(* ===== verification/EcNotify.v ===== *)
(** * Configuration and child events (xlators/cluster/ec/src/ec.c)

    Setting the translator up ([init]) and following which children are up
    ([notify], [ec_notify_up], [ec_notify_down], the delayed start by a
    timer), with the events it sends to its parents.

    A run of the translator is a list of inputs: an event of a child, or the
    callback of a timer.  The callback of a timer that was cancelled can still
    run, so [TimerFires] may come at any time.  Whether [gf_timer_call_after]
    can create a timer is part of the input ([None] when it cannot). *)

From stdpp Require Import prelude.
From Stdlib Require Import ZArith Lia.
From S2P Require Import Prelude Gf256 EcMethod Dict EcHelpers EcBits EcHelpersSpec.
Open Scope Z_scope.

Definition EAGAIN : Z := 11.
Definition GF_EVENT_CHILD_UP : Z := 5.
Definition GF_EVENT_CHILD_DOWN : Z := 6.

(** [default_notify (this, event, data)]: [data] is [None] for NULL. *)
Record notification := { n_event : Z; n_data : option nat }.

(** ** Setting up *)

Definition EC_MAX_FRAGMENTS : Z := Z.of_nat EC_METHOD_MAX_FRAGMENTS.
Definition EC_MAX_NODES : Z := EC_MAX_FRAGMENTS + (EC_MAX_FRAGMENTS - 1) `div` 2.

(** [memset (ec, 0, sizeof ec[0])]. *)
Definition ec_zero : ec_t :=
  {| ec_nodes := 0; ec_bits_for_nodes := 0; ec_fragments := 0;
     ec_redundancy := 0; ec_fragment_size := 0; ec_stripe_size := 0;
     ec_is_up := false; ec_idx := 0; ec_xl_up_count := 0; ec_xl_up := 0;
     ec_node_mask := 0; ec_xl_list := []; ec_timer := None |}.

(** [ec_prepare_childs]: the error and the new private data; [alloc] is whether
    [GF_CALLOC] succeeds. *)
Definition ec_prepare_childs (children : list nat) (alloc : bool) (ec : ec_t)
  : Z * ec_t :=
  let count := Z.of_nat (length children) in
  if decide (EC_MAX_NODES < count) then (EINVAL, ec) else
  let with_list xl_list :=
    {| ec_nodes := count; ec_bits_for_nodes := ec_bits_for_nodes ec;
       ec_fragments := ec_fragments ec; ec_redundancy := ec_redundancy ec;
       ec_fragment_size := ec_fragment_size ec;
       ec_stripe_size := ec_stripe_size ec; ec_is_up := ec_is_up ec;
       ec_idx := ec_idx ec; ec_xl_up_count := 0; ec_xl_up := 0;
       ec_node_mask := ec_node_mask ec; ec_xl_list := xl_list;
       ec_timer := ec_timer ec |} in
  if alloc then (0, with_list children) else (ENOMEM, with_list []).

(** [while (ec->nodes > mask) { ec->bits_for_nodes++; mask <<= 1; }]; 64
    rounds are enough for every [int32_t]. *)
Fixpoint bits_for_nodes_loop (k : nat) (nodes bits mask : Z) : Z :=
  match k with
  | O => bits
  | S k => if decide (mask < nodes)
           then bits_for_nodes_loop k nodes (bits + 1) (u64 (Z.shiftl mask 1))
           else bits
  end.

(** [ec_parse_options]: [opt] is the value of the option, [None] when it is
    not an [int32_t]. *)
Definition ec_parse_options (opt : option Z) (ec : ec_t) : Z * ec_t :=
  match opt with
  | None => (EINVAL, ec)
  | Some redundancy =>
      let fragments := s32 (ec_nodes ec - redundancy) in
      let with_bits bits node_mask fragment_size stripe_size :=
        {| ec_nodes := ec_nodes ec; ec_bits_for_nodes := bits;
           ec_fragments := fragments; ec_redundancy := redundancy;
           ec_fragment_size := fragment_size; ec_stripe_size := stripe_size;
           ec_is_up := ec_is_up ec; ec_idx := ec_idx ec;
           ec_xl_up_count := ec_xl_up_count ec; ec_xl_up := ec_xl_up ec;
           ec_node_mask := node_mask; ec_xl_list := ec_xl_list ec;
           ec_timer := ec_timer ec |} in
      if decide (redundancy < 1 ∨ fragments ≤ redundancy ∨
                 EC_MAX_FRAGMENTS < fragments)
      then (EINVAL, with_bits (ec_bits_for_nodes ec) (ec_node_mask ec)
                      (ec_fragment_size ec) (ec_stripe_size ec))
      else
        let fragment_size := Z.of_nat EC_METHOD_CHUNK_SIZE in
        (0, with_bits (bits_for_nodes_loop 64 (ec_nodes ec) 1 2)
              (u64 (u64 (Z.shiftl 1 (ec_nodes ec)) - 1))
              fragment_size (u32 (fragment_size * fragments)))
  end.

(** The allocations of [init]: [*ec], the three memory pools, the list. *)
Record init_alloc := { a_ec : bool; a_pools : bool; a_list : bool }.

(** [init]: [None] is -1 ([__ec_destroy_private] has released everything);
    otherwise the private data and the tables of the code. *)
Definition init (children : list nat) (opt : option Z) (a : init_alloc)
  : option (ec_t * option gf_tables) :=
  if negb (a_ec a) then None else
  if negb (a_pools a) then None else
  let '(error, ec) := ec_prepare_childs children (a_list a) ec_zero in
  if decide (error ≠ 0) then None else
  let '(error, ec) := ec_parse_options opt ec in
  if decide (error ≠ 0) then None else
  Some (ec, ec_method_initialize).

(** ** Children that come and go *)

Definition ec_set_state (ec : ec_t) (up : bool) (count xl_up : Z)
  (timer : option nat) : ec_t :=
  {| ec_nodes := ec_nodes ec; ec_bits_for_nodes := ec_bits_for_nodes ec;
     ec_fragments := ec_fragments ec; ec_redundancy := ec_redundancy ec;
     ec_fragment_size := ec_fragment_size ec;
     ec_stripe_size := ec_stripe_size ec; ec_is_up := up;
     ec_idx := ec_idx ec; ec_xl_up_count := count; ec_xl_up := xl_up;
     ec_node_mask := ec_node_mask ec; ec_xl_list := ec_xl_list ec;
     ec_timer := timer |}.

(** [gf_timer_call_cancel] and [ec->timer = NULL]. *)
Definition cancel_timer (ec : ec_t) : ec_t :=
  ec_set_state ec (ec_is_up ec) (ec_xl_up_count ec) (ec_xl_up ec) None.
################
» What you are asked to do: Reproduce the material precisely, including every line.

» Result of the task:
(* ===== verification/EcNotify.v ===== *)
(** * Configuration and child events (xlators/cluster/ec/src/ec.c)

    Setting the translator up ([init]) and following which children are up
    ([notify], [ec_notify_up], [ec_notify_down], the delayed start by a
    timer), with the events it sends to its parents.

    A run of the translator is a list of inputs: an event of a child, or the
    callback of a timer.  The callback of a timer that was cancelled can still
    run, so [TimerFires] may come at any time.  Whether [gf_timer_call_after]
    can create a timer is part of the input ([None] when it cannot). *)

From stdpp Require Import prelude.
From Stdlib Require Import ZArith Lia.
From S2P Require Import Prelude Gf256 EcMethod Dict EcHelpers EcBits EcHelpersSpec.
Open Scope Z_scope.

Definition EAGAIN : Z := 11.
Definition GF_EVENT_CHILD_UP : Z := 5.
Definition GF_EVENT_CHILD_DOWN : Z := 6.

(** [default_notify (this, event, data)]: [data] is [None] for NULL. *)
Record notification := { n_event : Z; n_data : option nat }.

(** ** Setting up *)

Definition EC_MAX_FRAGMENTS : Z := Z.of_nat EC_METHOD_MAX_FRAGMENTS.
Definition EC_MAX_NODES : Z := EC_MAX_FRAGMENTS + (EC_MAX_FRAGMENTS - 1) `div` 2.

(** [memset (ec, 0, sizeof ec[0])]. *)
Definition ec_zero : ec_t :=
  {| ec_nodes := 0; ec_bits_for_nodes := 0; ec_fragments := 0;
     ec_redundancy := 0; ec_fragment_size := 0; ec_stripe_size := 0;
     ec_is_up := false; ec_idx := 0; ec_xl_up_count := 0; ec_xl_up := 0;
     ec_node_mask := 0; ec_xl_list := []; ec_timer := None |}.

(** [ec_prepare_childs]: the error and the new private data; [alloc] is whether
    [GF_CALLOC] succeeds. *)
Definition ec_prepare_childs (children : list nat) (alloc : bool) (ec : ec_t)
  : Z * ec_t :=
  let count := Z.of_nat (length children) in
  if decide (EC_MAX_NODES < count) then (EINVAL, ec) else
  let with_list xl_list :=
    {| ec_nodes := count; ec_bits_for_nodes := ec_bits_for_nodes ec;
       ec_fragments := ec_fragments ec; ec_redundancy := ec_redundancy ec;
       ec_fragment_size := ec_fragment_size ec;
       ec_stripe_size := ec_stripe_size ec; ec_is_up := ec_is_up ec;
       ec_idx := ec_idx ec; ec_xl_up_count := 0; ec_xl_up := 0;
       ec_node_mask := ec_node_mask ec; ec_xl_list := xl_list;
       ec_timer := ec_timer ec |} in
  if alloc then (0, with_list children) else (ENOMEM, with_list []).

(** [while (ec->nodes > mask) { ec->bits_for_nodes++; mask <<= 1; }]; 64
    rounds are enough for every [int32_t]. *)
Fixpoint bits_for_nodes_loop (k : nat) (nodes bits mask : Z) : Z :=
  match k with
  | O => bits
  | S k => if decide (mask < nodes)
           then bits_for_nodes_loop k nodes (bits + 1) (u64 (Z.shiftl mask 1))
           else bits
  end.

(** [ec_parse_options]: [opt] is the value of the option, [None] when it is
    not an [int32_t]. *)
Definition ec_parse_options (opt : option Z) (ec : ec_t) : Z * ec_t :=
  match opt with
  | None => (EINVAL, ec)
  | Some redundancy =>
      let fragments := s32 (ec_nodes ec - redundancy) in
      let with_bits bits node_mask fragment_size stripe_size :=
        {| ec_nodes := ec_nodes ec; ec_bits_for_nodes := bits;
           ec_fragments := fragments; ec_redundancy := redundancy;
           ec_fragment_size := fragment_size; ec_stripe_size := stripe_size;
           ec_is_up := ec_is_up ec; ec_idx := ec_idx ec;
           ec_xl_up_count := ec_xl_up_count ec; ec_xl_up := ec_xl_up ec;
           ec_node_mask := node_mask; ec_xl_list := ec_xl_list ec;
           ec_timer := ec_timer ec |} in
      if decide (redundancy < 1 ∨ fragments ≤ redundancy ∨
                 EC_MAX_FRAGMENTS < fragments)
      then (EINVAL, with_bits (ec_bits_for_nodes ec) (ec_node_mask ec)
                      (ec_fragment_size ec) (ec_stripe_size ec))
      else
        let fragment_size := Z.of_nat EC_METHOD_CHUNK_SIZE in
        (0, with_bits (bits_for_nodes_loop 64 (ec_nodes ec) 1 2)
              (u64 (u64 (Z.shiftl 1 (ec_nodes ec)) - 1))
              fragment_size (u32 (fragment_size * fragments)))
  end.

(** The allocations of [init]: [*ec], the three memory pools, the list. *)
Record init_alloc := { a_ec : bool; a_pools : bool; a_list : bool }.

(** [init]: [None] is -1 ([__ec_destroy_private] has released everything);
    otherwise the private data and the tables of the code. *)
Definition init (children : list nat) (opt : option Z) (a : init_alloc)
  : option (ec_t * option gf_tables) :=
  if negb (a_ec a) then None else
  if negb (a_pools a) then None else
  let '(error, ec) := ec_prepare_childs children (a_list a) ec_zero in
  if decide (error ≠ 0) then None else
  let '(error, ec) := ec_parse_options opt ec in
  if decide (error ≠ 0) then None else
  Some (ec, ec_method_initialize).

(** ** Children that come and go *)

Definition ec_set_state (ec : ec_t) (up : bool) (count xl_up : Z)
  (timer : option nat) : ec_t :=
  {| ec_nodes := ec_nodes ec; ec_bits_for_nodes := ec_bits_for_nodes ec;
     ec_fragments := ec_fragments ec; ec_redundancy := ec_redundancy ec;
     ec_fragment_size := ec_fragment_size ec;
     ec_stripe_size := ec_stripe_size ec; ec_is_up := up;
     ec_idx := ec_idx ec; ec_xl_up_count := count; ec_xl_up := xl_up;
     ec_node_mask := ec_node_mask ec; ec_xl_list := ec_xl_list ec;
     ec_timer := timer |}.

(** [gf_timer_call_cancel] and [ec->timer = NULL]. *)
Definition cancel_timer (ec : ec_t) : ec_t :=
  ec_set_state ec (ec_is_up ec) (ec_xl_up_count ec) (ec_xl_up ec) None.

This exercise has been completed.